Each active Watch stream opens a long-lived connection with a continuous polling loop against the database. At high connection counts, this can result in significant CPU and I/O usage.

Mitigation Strategies

1. Fan-in / fan-out architecture Instead of each application service or pod opening its own Watch stream:
  • Run a small number of dedicated Watch consumers (e.g. 2–4 Permify pods receiving Watch streams).
  • Distribute permission-change events internally via a pub/sub system (Kafka, Redis Pub/Sub, NATS, etc.) to the rest of your fleet.
This limits the number of concurrent Watch connections to a fixed, controlled count regardless of how many application pods you run. 2. Control mass reconnections After a Permify restart or rolling deployment, all Watch clients reconnect simultaneously. Implement:
  • Exponential backoff — double the wait time after each failed attempt.
  • Jitter — add a random offset to the backoff to spread reconnects over time.
  • Connection budgets — limit the maximum reconnect rate per client.
3. Separate Watch and Check deployments Run Watch-heavy workloads on a dedicated Permify deployment with its own Horizontal Pod Autoscaler (HPA), separate from the fleet serving Check, LookupEntity, and other read APIs.
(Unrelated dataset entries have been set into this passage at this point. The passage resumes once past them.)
(* ===== verification/Deadlock.v ===== *)
(** * sigaction_deadlock: faults inside the handler of a fault

    [src/sigaction_deadlock/deadlock.c]. A fault enters the handler when one is installed,
    [SIGSEGV] is not blocked and the stack has room for a frame; otherwise the kernel kills the
    process. [stack] counts the frames that fit. *)
From stdpp Require Import base gmap sets list strings.
From Stdlib Require Import ZArith Lia.
From S2P Require Import Prelude Prog Sys.

Definition SIGSEGV : Z := 11.

(** The globals, the handler's static, the disposition ([Some] of the [SA_NODEFER] flag), whether
    the signal is blocked, and what was written. *)
Record proc := MkProc {
  segfault_in_segfault : bool;
  use_static_check : bool;
  is_first : bool;
  handler : option bool;
  blocked : bool;
  out : list (list Z) }.

Definition proc0 : proc := MkProc false false true None false [].

(** [sizeof(msg)] counts the terminator, which is written too. *)
Definition msg (s : string) : list Z := bytes_of s ++ [10; 0].

Definition write (m : list Z) (p : proc) : proc :=
  MkProc (segfault_in_segfault p) (use_static_check p) (is_first p) (handler p) (blocked p) (out p ++ [m]).
Definition set_first (b : bool) (p : proc) : proc :=
  MkProc (segfault_in_segfault p) (use_static_check p) b (handler p) (blocked p) (out p).
Definition set_blocked (b : bool) (p : proc) : proc :=
  MkProc (segfault_in_segfault p) (use_static_check p) (is_first p) (handler p) b (out p).

Abbreviation run_of := (outcome proc unit).

(** [fault] is what [do_segfault] does from inside the handler. *)
Definition segfault_handler (fault : proc -> run_of) (p : proc) : run_of :=
  let rest (p : proc) : run_of :=
    let p := write (msg "Segmentation fault") p in
    if segfault_in_segfault p
    then obind (fault (write (msg "Double fault") p))
           (fun _ p => Stopped (Exited 1) (write (msg "Exiting") p))
    else Stopped (Exited 1) (write (msg "Exiting") p) in
  if use_static_check p && is_first p
  then rest (write (msg "Static check") (set_first false p))
  else if use_static_check p && negb (is_first p)
  then Stopped (Exited 1) (write (msg "Static check failed") p)
  else rest p.

(** The store to a null pointer, repeated should the handler return. *)
Fixpoint do_segfault (stack : nat) (p : proc) : run_of :=
  match handler p, blocked p, stack with
  | Some nodefer, false, S room =>
      obind (segfault_handler (do_segfault room) (set_blocked (negb nodefer) p))
        (fun _ p => do_segfault room (set_blocked false p))
  | _, _, _ => Stopped (Signaled SIGSEGV) p
  end.

Definition user_wants_thing (args : list string) (patterns : list string) : bool :=
  existsb (fun arg => existsb (fun pat => String.eqb arg pat) patterns) args.

Definition user_needs_help (args : list string) : bool :=
  user_wants_thing args ["help"; "-help"; "--help"; "-h"; "?"]%string.
Definition user_wants_recurse (args : list string) : bool :=
  user_wants_thing args ["recurse"; "-recurse"; "--recurse"; "-r"]%string.
Definition user_wants_nodefer (args : list string) : bool :=
  user_wants_thing args ["nodefer"; "-nodefer"; "--nodefer"; "-n"]%string.
Definition user_wants_static_check (args : list string) : bool :=
  user_wants_thing args ["static"; "-static"; "--static"; "-s"]%string.

Definition print_help (p : proc) : proc :=
  write (msg "Usage: deadlock [help|nodefer|recurse|static]") p.

(** [args] are [argv[1]] and on. *)
Definition main (stack : nat) (args : list string) : outcome proc Z :=
  if user_needs_help args then Done 0 (print_help proc0)
  else
  let p := MkProc (user_wants_recurse args) (user_wants_static_check args) true
             (Some (user_wants_nodefer args)) false [] in
  obind (do_segfault stack p) (fun _ p => Done 0 p).

(** ** What each combination of options does *)

Definition Seg : list Z := msg "Segmentation fault".
Definition Double : list Z := msg "Double fault".
Definition Exiting : list Z := msg "Exiting".
Definition StaticCheck : list Z := msg "Static check".
Definition StaticFailed : list Z := msg "Static check failed".

#[local] Arguments msg : simpl never.

(** With [SA_NODEFER] and no static check every level faults again. *)
Lemma nested_faults stack o : exists p,
  do_segfault stack (MkProc true false true (Some true) false o) = Stopped (Signaled SIGSEGV) p /\
  out p = o ++ concat (replicate stack [Seg; Double]).
Proof.
  revert o. induction stack as [| stack IH]; intros o.
  - eexists. split; [reflexivity |]. simpl. by rewrite app_nil_r.
  - destruct (IH ((o ++ [Seg]) ++ [Double])) as (p & E & Ho). exists p. split.
    + cbn [do_segfault handler blocked]. unfold segfault_handler, write, set_blocked.
      cbn [segfault_in_segfault use_static_check is_first handler blocked out andb negb].
      unfold Seg, Double in E. by rewrite E.
    + rewrite Ho. cbn [replicate concat]. by rewrite <-!app_assoc.
Qed.

(** C24. How the process ends, and all it writes, for a stack of at least two frames. The static flag
    stops a recursion only with [SA_NODEFER]: without it the kernel kills the process
    at the second fault, because the signal is blocked. Nothing ever deadlocks. *)
Theorem main_outcome stack args : (2 <= stack)%nat ->
  let recurse := user_wants_recurse args in
  let nodefer := user_wants_nodefer args in
  let static := user_wants_static_check args in
  let first := if static then [StaticCheck; Seg] else [Seg] in
  if user_needs_help args
  then exists p, main stack args = Done 0 p /\ out p = [msg "Usage: deadlock [help|nodefer|recurse|static]"]
  else exists p,
    main stack args = Stopped (if recurse && negb (nodefer && static) then Signaled SIGSEGV else Exited 1) p /\
    out p = if recurse then
        if nodefer then
          if static then [StaticCheck; Seg; Double; StaticFailed]
          else concat (replicate stack [Seg; Double])
        else first ++ [Double]
      else first ++ [Exiting].
Proof.
  intros Hs recurse nodefer static first. unfold main.
  destruct (user_needs_help args); [by eexists |].
  fold recurse nodefer static. destruct stack as [| [| stack]]; try lia.
  destruct recurse, nodefer, static; try (by eexists).
  destruct (nested_faults (S (S stack)) []) as (p & E & Ho). rewrite E. by exists p.
Qed.

Lemma main_outcome_witness : exists p,
  main 5 ["-r"; "static"]%string = Stopped (Signaled SIGSEGV) p /\ out p = [StaticCheck; Seg; Double].
Proof. exact (main_outcome 5 ["-r"; "static"]%string ltac:(lia)). Defined.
This prevents Watch load from affecting Check API capacity and vice versa.

Tuning watch_buffer_size

The database.watch_buffer_size config key (default: 100) controls how many pending change events can be queued per Watch stream before back-pressure is applied. If your write rate is high and consumers are slow, increasing this value reduces the risk of events being dropped. See Database Configurations for details.
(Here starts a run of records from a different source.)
(* ===== verification/TcpRate.v ===== *)
(** * tcp_connect_rate: a listener and its client processes

    [src/tcp_connect_rate/src/main.c]. An [int] result outside its range is undefined. Averages
    are kept as the integers they are computed from. *)
From stdpp Require Import base gmap sets list strings.
From Stdlib Require Import ZArith Lia.
From S2P Require Import Prelude Prog Sys Text.

Inductive tcpE : Type -> Type :=
| Socket : tcpE Z
| Setsockopt (fd : Z) : tcpE Z
| Bind (fd port : Z) : tcpE Z
| Listen (fd : Z) : tcpE Z
| InetPton (host : string) : tcpE Z
| Connect (fd port : Z) : tcpE Z
| ReadByte (fd : Z) : tcpE unit
| Accept (fd : Z) : tcpE Z
| Malloc (n : Z) : tcpE bool                 (* not NULL *)
| GetNprocs : tcpE Z
| Fork : tcpE Z
| Gettimeofday : tcpE (Z * Z)
| Perror (s : string) : tcpE unit
| Printf (fmt : string) (args : list Z) : tcpE unit.

Abbreviation tcpM := (prog tcpE).

Definition EXIT_FAILURE : Z := 1.
Definition EXIT_SUCCESS : Z := 0.
Definition SIGSEGV : Z := 11.
Definition DEFAULT_PORT : Z := 8080.
Definition DEFAULT_CLIENTS : Z := 10000.
Definition DEFAULT_HOST : string := "127.0.0.1".

(** The value of an [int] expression. *)
Definition int (x : Z) : tcpM Z :=
  if (- 2 ^ 31 <=? x) && (x <? 2 ^ 31) then Ret x else Halt Undefined.

Definition fail {A} (s : string) : tcpM A := trigger (Perror s) ;; Halt (Exited EXIT_FAILURE).

(** The port goes through [htons], which keeps 16 bits. *)
Definition create_server_socket (port : Z) : tcpM Z :=
  server_fd <- trigger Socket ;;
  if server_fd =? 0 then fail "socket failed"
  else
  r <- trigger (Setsockopt server_fd) ;;
  if truthy r then fail "setsockopt"
  else
  r <- trigger (Bind server_fd (u16 port)) ;;
  if r <? 0 then fail "bind failed"
  else
  r <- trigger (Listen server_fd) ;;
  if r <? 0 then fail "listen"
  else
  trigger (Printf "Server listening on port %d" [port]) ;;
  Ret server_fd.

(** The loop over the connections: the descriptors stored in [sockets]. *)
Fixpoint open_connections (allocated : bool) (port : Z) (count : nat) : tcpM (list Z) :=
  match count with
  | O => Ret []
  | S m =>
      fd <- trigger Socket ;;
      if negb allocated then Halt (Signaled SIGSEGV)
      else if fd <? 0 then fail "Socket creation error"
      else
      r <- trigger (Connect fd port) ;;
      if r <? 0 then fail "Connection failed"
      else rest <- open_connections allocated port m ;; Ret (fd :: rest)
  end.

Definition run_client (host : string) (port connections_per_client : Z) : tcpM unit :=
  allocated <- trigger (Malloc (u64 (connections_per_client * 4))) ;;
  r <- trigger (InetPton host) ;;
  if r <=? 0 then fail "Invalid address/ Address not supported"
  else
  sockets <- open_connections allocated (u16 port) (Z.to_nat connections_per_client) ;;
  match znth sockets (connections_per_client - 1) with
  | Some fd => trigger (ReadByte fd) ;; Halt (Exited EXIT_SUCCESS)
  | None => Halt Undefined
  end.

(** What client [i] of [num_clients] opens. *)
Definition my_connections (total_connections num_clients connections_per_client i : Z) : tcpM Z :=
  if i =? num_clients - 1
  then p <- int (connections_per_client * (num_clients - 1)) ;; int (total_connections - p)
  else Ret connections_per_client.

Fixpoint spawn_loop (host : string) (port total num_clients connections_per_client i : Z) (count : nat) :
    tcpM unit :=
  match count with
  | O => Ret tt
  | S m =>
      pid <- trigger Fork ;;
      if pid <? 0 then fail "fork"
      else if pid =? 0
      then
        n <- my_connections total num_clients connections_per_client i ;;
        run_client host port n ;;
        Halt (Exited EXIT_SUCCESS)
      else spawn_loop host port total num_clients connections_per_client (i + 1) m
  end.

Definition spawn_clients (host : string) (port total_connections : Z) : tcpM unit :=
  nprocs <- trigger GetNprocs ;;
  let num_clients := if nprocs - 1 <=? 0 then 1 else nprocs - 1 in
  s <- int (total_connections + num_clients) ;;
  s <- int (s - 1) ;;
  let connections_per_client := Z.quot s num_clients in
  trigger (Printf "System has %d processors" [nprocs]) ;;
  trigger (Printf "Spawning %d client processes with %d connections each (total: %d)..."
             [num_clients; connections_per_client; total_connections]) ;;
  spawn_loop host port total_connections num_clients connections_per_client 0 (Z.to_nat num_clients) ;;
  trigger (Printf "All client processes spawned" []).

(** One pass of the server loop. *)
Definition accept_step (server_fd num_clients connection_count : Z) : tcpM (Z + Z) :=
  if connection_count <? num_clients
  then
    new_socket <- trigger (Accept server_fd) ;;
    if new_socket <? 0 then trigger (Perror "accept") ;; Ret (inl connection_count)
    else
    let connection_count := connection_count + 1 in
    trigger (Printf "Connections: %d/%d" [connection_count; num_clients]) ;;
    Ret (inl connection_count)
  else Ret (inr connection_count).

(** [client_sockets] needs a positive size; the results are the count and the two times. *)
Definition accept_connections (fuel : nat) (server_fd num_clients : Z) : tcpM unit :=
  if num_clients <=? 0 then Halt Undefined
  else
  trigger (Printf "Starting to accept connections..." []) ;;
  start <- trigger Gettimeofday ;;
  connection_count <- loop fuel (accept_step server_fd num_clients) 0 ;;
  end_ <- trigger Gettimeofday ;;
  trigger (Printf "Results" [connection_count; start.1; start.2; end_.1; end_.2; num_clients]).

(** [argv[1]] and on, as [atoi] reads them. *)
Definition main (fuel : nat) (args : list Z) : tcpM Z :=
  let port := default DEFAULT_PORT (args !! 0%nat) in
  let num_clients := default DEFAULT_CLIENTS (args !! 1%nat) in
  server_fd <- create_server_socket port ;;
  spawn_clients DEFAULT_HOST port num_clients ;;
  accept_connections fuel server_fd num_clients ;;
  Ret 0.

(** ** The split of the work *)

Section Split.
(** [n] clients for [total] connections. *)
Context (total n : Z) (Hn : 0 < n) (Ht : 0 < total) (Hb : total + n < 2 ^ 31).

Definition per_client : Z := (total + n - 1) / n.
Definition share (i : Z) : Z := if i =? n - 1 then total - per_client * (n - 1) else per_client.

Lemma per_client_bounds : 0 < per_client /\ total <= per_client * n < total + n.
Proof.
  unfold per_client. pose proof (Z.div_mod (total + n - 1) n ltac:(lia)).
  pose proof (Z.mod_pos_bound (total + n - 1) n Hn). nia.
Qed.

Lemma shares_sum : zsum (map share (seqZ 0 n)) = total.
Proof.
  assert (forall m, Z.of_nat m < n -> zsum (map share (seqZ 0 (Z.of_nat m))) = Z.of_nat m * per_client) as Hm.
  { induction m as [| m IH]; intros Hlt; [done |]. rewrite Nat2Z.inj_succ.
    replace (Z.succ (Z.of_nat m)) with (Z.of_nat m + 1) by lia.
    rewrite seqZ_app, map_app, zsum_app, IH by lia. rewrite (seqZ_cons (0 + Z.of_nat m)), seqZ_nil by lia.
    cbn [map zsum]. unfold share at 1. rewrite (proj2 (Z.eqb_neq _ _)) by lia. lia. }
  replace n with (Z.of_nat (Z.to_nat (n - 1)) + 1) at 1 by lia.
  rewrite seqZ_app, map_app, zsum_app, Hm by lia. rewrite (seqZ_cons (0 + _)), seqZ_nil by lia.
  cbn [map zsum]. unfold share. rewrite (proj2 (Z.eqb_eq _ _)) by lia. rewrite Z2Nat.id by lia. lia.
Qed.

Lemma znth_total {A} (l : list A) k : 0 <= k < zlen l -> exists x, znth l k = Some x.
Proof.
  intros Hk. unfold znth, zlen in *. rewrite (proj2 (Z.leb_le 0 _)) by lia.
  apply lookup_lt_is_Some. lia.
Qed.

(** Connections a history opened. *)
Definition connect_of (e : event tcpE) : list Z :=
  match e with existT _ (f, _) => match f with Connect fd _ => [fd] | _ => [] end end.
Definition connects (tr : list (event tcpE)) : Z := zlen (flat_map connect_of tr).

(** The calls of the client succeed. *)
Definition good (R : Type) (e : tcpE R) : R -> Prop :=
  match e in tcpE R return R -> Prop with
  | Socket => fun r => 0 <= r
  | Connect _ _ => fun r => 0 <= r
  | InetPton _ => fun r => 0 < r
  | Malloc _ => fun r => r = true
  | _ => fun _ => True
  end.

Lemma open_connections_count port m : always good (fun _ => False) (open_connections true port m)
  (fun l tr => length l = m /\ connects tr = Z.of_nat m).
Proof.
  induction m as [| m IH]; [done |]. cbn [open_connections]. intros fd Hfd. cbn [bind negb].
  cbn in Hfd. rewrite (proj2 (Z.ltb_ge _ _)) by lia. intros r Hr. cbn in Hr. cbn [bind].
  rewrite (proj2 (Z.ltb_ge _ _)) by lia. eapply always_bind; [exact IH |].
  intros l tr [Hl Hc]. split; [simpl; by rewrite Hl |].
  unfold connects in *. cbn. rewrite app_nil_r, zlen_cons, Hc. lia.
Qed.

(** A client process, run to its end. *)
Definition client (host : string) (port i : Z) : tcpM unit :=
  k <- my_connections total n per_client i ;; run_client host port k ;; Halt (Exited EXIT_SUCCESS).

(** The shares add up to [total], but the last one may be negative: rounding up gives the
    other clients more than there is. A client with a positive share exits with success after its
    connections; one without reads [sockets] out of its bounds. *)
Theorem split_of_connections host port i : 0 <= i < n ->
  zsum (map share (seqZ 0 n)) = total /\
  (share i <= 0 <-> i = n - 1 /\ total <= per_client * (n - 1)) /\
  always good (fun s => s = if 0 <? share i then Exited EXIT_SUCCESS else Undefined)
    (client host port i) (fun _ _ => False).
Proof.
  intros Hi. pose proof per_client_bounds as [Hp Hpt]. split; [apply shares_sum |]. split.
  { unfold share. destruct (i =? n - 1) eqn:E; zbool; lia. }
  unfold client. assert (my_connections total n per_client i = Ret (share i)) as ->.
  { unfold my_connections, share, int. destruct (i =? n - 1) eqn:E; [| done].
    rewrite !(proj2 (Z.leb_le _ _)), !(proj2 (Z.ltb_lt _ _)) by nia. cbn.
    rewrite !(proj2 (Z.leb_le _ _)), !(proj2 (Z.ltb_lt _ _)) by nia. done. }
  cbn [bind]. apply (always_bind _ _ _ _ (fun _ _ => False)); [| by intros ? ? []]. unfold run_client.
  intros a Ha. cbn in Ha. subst a. intros r Hr. cbn in Hr. cbn [bind]. rewrite (proj2 (Z.leb_gt _ _)) by lia.
  apply (always_bind _ _ _ _ (fun l _ => length l = Z.to_nat (share i))).
  - apply (always_weaken good good (fun _ => False)); [done | done |].
    eapply always_mono; [apply open_connections_count |]. by intros l tr [? _].
  - intros l tr Hl. destruct (0 <? share i) eqn:E; zbool.
    + destruct (znth_total l (share i - 1)) as [fd ->]; [unfold zlen; lia |]. intros [] _. reflexivity.
    + unfold znth. rewrite (proj2 (Z.leb_gt _ _)) by lia. reflexivity.
Qed.
End Split.

Lemma split_of_connections_witness :
  share 10 7 6 = -2 /\
  always good (fun s => s = Undefined) (client 10 7 "127.0.0.1" 8080 6) (fun _ _ => False).
Proof.
  split; [vm_compute; reflexivity |].
  apply (split_of_connections 10 7 ltac:(lia) ltac:(lia) ltac:(lia) "127.0.0.1" 8080 6 ltac:(lia)).
Defined.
Stream Disconnection & Reconnection

Watch streams are pod-specific and are not handed off when a Permify instance terminates. If a pod running an active Watch stream shuts down (scale-in, rolling restart, node eviction):
  • The gRPC stream is terminated.
  • Clients must reconnect and open a new Watch stream, ideally passing their last received snap_token so they can resume from where they left off without replaying the full history.
Best practices:
  • Store the last received snap_token durably (e.g. in Redis or your application database) so reconnects are resumable without data loss.
  • Implement exponential backoff with jitter on reconnect to avoid a wave of simultaneous reconnections after a rolling deployment or pod restart.
  • Apply a connection budget per client to cap the maximum reconnect rate.